Stored items
(* ===== verification/Advert.v ===== *)
(** internal/addressbook/ra.go: router advertisements of a scope, their content and their timing.

    A listener is one goroutine that reads solicitations and one that sends; the steps below are
    what either does, in any order.  Times are nanoseconds.  An advertisement that could not be
    written counts as sent. *)

From S2P Require Import Prelude NetAddr Ledger Config ConfigInv Delegate.
From stdpp Require Import relations.
Local Open Scope Z_scope.

(** * Advertisement *)

Record PrefixInformation := mkPrefixInfo {
  PrefixLength : Z; piPrefix : Addr; OnLink : bool; Autonomous : bool; ValidLifetime : Z; PreferredLifetime : Z;
}.
(** Lifetimes are seconds. *)
Record RouterAdvertisement := mkAdvertisement {
  CurrentHopLimit : Z; ManagedConfiguration : bool; OtherConfiguration : bool; aLifetime : Z;
  aPrefix : PrefixInformation; dnsLifetime : Z; dnsServers : list Addr; searchLifetime : Z; searchDomains : list string;
}.

Definition no_ra : RAConfig := mkRA false 0 0.
Definition ra_of (s : Scope) : RAConfig := default no_ra (RA s).

Definition Advertisement (s : Scope) (withdraw : bool) : RouterAdvertisement :=
  let lifetime := if withdraw then 0 else RouterLifetime (ra_of s) in
  let dnsLife := if withdraw then 0 else Interval (ra_of s) * 3 in
  let p := must_prefix (Subnet s) in
  mkAdvertisement 64 true true lifetime
    (mkPrefixInfo (PBits p mod 256) (PAddr p) true (SLAAC (ra_of s)) (LeaseSeconds s) (PreferredSeconds s))
    dnsLife [must_addr (sServer s)] dnsLife [Zone s].

(** * newRA *)

(** What the host answers: the forwarding switch, the interface, and the three socket calls. *)
Record ra_answers := mkRaAnswers { forwarding : result string string; link : result string unit; ndp : result string unit; joined : result string unit; control : result string unit }.

Definition newRA (r : ra_answers) (s : Scope) : result string unit :=
  (if 0 <? RouterLifetime (ra_of s) then
     check (match forwarding r with Ok raw => has_prefix raw "1" | Err _ => false end) "RA default-router advertising requires IPv6 forwarding enabled"
   else Ok tt);;
  link r;; ndp r;; joined r;; control r.

(** * run *)

Definition second : Z := 10^9.
Definition AllNodes6 : Addr := Addr6 (Z.shiftl 65282 112 + 1) EmptyString.

(** Why a message was sent, when, to whom, and what. *)
Inductive cause := Periodic | Solicited | Final.
Record message := mkMessage { mCause : cause; mAt : Z; mTo : Addr; mSaid : RouterAdvertisement }.

(** [asked]: the channel of solicitations, which holds one; [due]: when the timer fires. *)
Record raListener := mkRaListener { rScope : Scope; last : Z; asked : option Addr; due : Z; sent : list message; done : bool }.

Definition send (why : cause) (now : Z) (dst : Addr) (withdraw : bool) (r : raListener) : raListener :=
  let to := if IsUnspecified dst then AllNodes6 else dst in
  mkRaListener (rScope r) now (asked r) (due r) (sent r ++ [mkMessage why now to (Advertisement (rScope r) withdraw)]) (done r).

(** The zero address and the unspecified one are both sent to all nodes. *)
Definition everyone : Addr := Addr6 0 EmptyString.

Definition reset_timer (now : Z) (r : raListener) : raListener :=
  mkRaListener (rScope r) (last r) (asked r) (now + Interval (ra_of (rScope r)) * second) (sent r) (done r).
Definition with_scope (s : Scope) (r : raListener) : raListener := mkRaListener s (last r) (asked r) (due r) (sent r) (done r).
Definition with_asked (a : option Addr) (r : raListener) : raListener := mkRaListener (rScope r) (last r) a (due r) (sent r) (done r).

Definition run_start (s : Scope) (now : Z) : raListener :=
  reset_timer now (send Periodic now everyone false (mkRaListener s 0 None 0 [] false)).

(** The scope as it is configured now, if it still advertises. *)
Definition refreshed (c : Config) (s : Scope) : Scope :=
  default s (List.find (fun t => (sID t =?s sID s) && Enabled t && bool_decide (is_Some (RA t))) (Scopes c)).

(** A packet: a solicitation or not, its hop limit if the kernel told it, and its sender. *)
Definition heard (is_rs : bool) (hops : option Z) (peer : Addr) (r : raListener) : raListener :=
  if negb is_rs || negb (bool_decide (hops = Some 255)) || (negb (IsUnspecified peer) && negb (IsLinkLocalUnicast peer)) then r
  else match asked r with Some _ => r | None => with_asked (Some peer) r end.

Definition solicited (now : Z) (peer : Addr) (r : raListener) : raListener :=
  let r1 := with_asked None r in
  if 3 * second <=? now - last r then send Solicited now peer false r1 else r1.

Definition fired (now : Z) (c : Config) (r : raListener) : raListener :=
  reset_timer now (send Periodic now everyone false (with_scope (refreshed c (rScope r)) r)).

Definition stopped (now : Z) (r : raListener) : raListener :=
  let r1 := send Final now everyone true r in
  mkRaListener (rScope r1) (last r1) (asked r1) (due r1) (sent r1) true.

■ **Assigned task**: Taking the lines above, repeat exactly those from the line that contains "aPrefix : PrefixInformation;" through the line that contains "mkAdvertisement 64 true true lifetime", and both of those lines as well. Include nothing else.

■ **Response to the exercise**:
  aPrefix : PrefixInformation; dnsLifetime : Z; dnsServers : list Addr; searchLifetime : Z; searchDomains : list string;
}.

Definition no_ra : RAConfig := mkRA false 0 0.
Definition ra_of (s : Scope) : RAConfig := default no_ra (RA s).

Definition Advertisement (s : Scope) (withdraw : bool) : RouterAdvertisement :=
  let lifetime := if withdraw then 0 else RouterLifetime (ra_of s) in
  let dnsLife := if withdraw then 0 else Interval (ra_of s) * 3 in
  let p := must_prefix (Subnet s) in
  mkAdvertisement 64 true true lifetime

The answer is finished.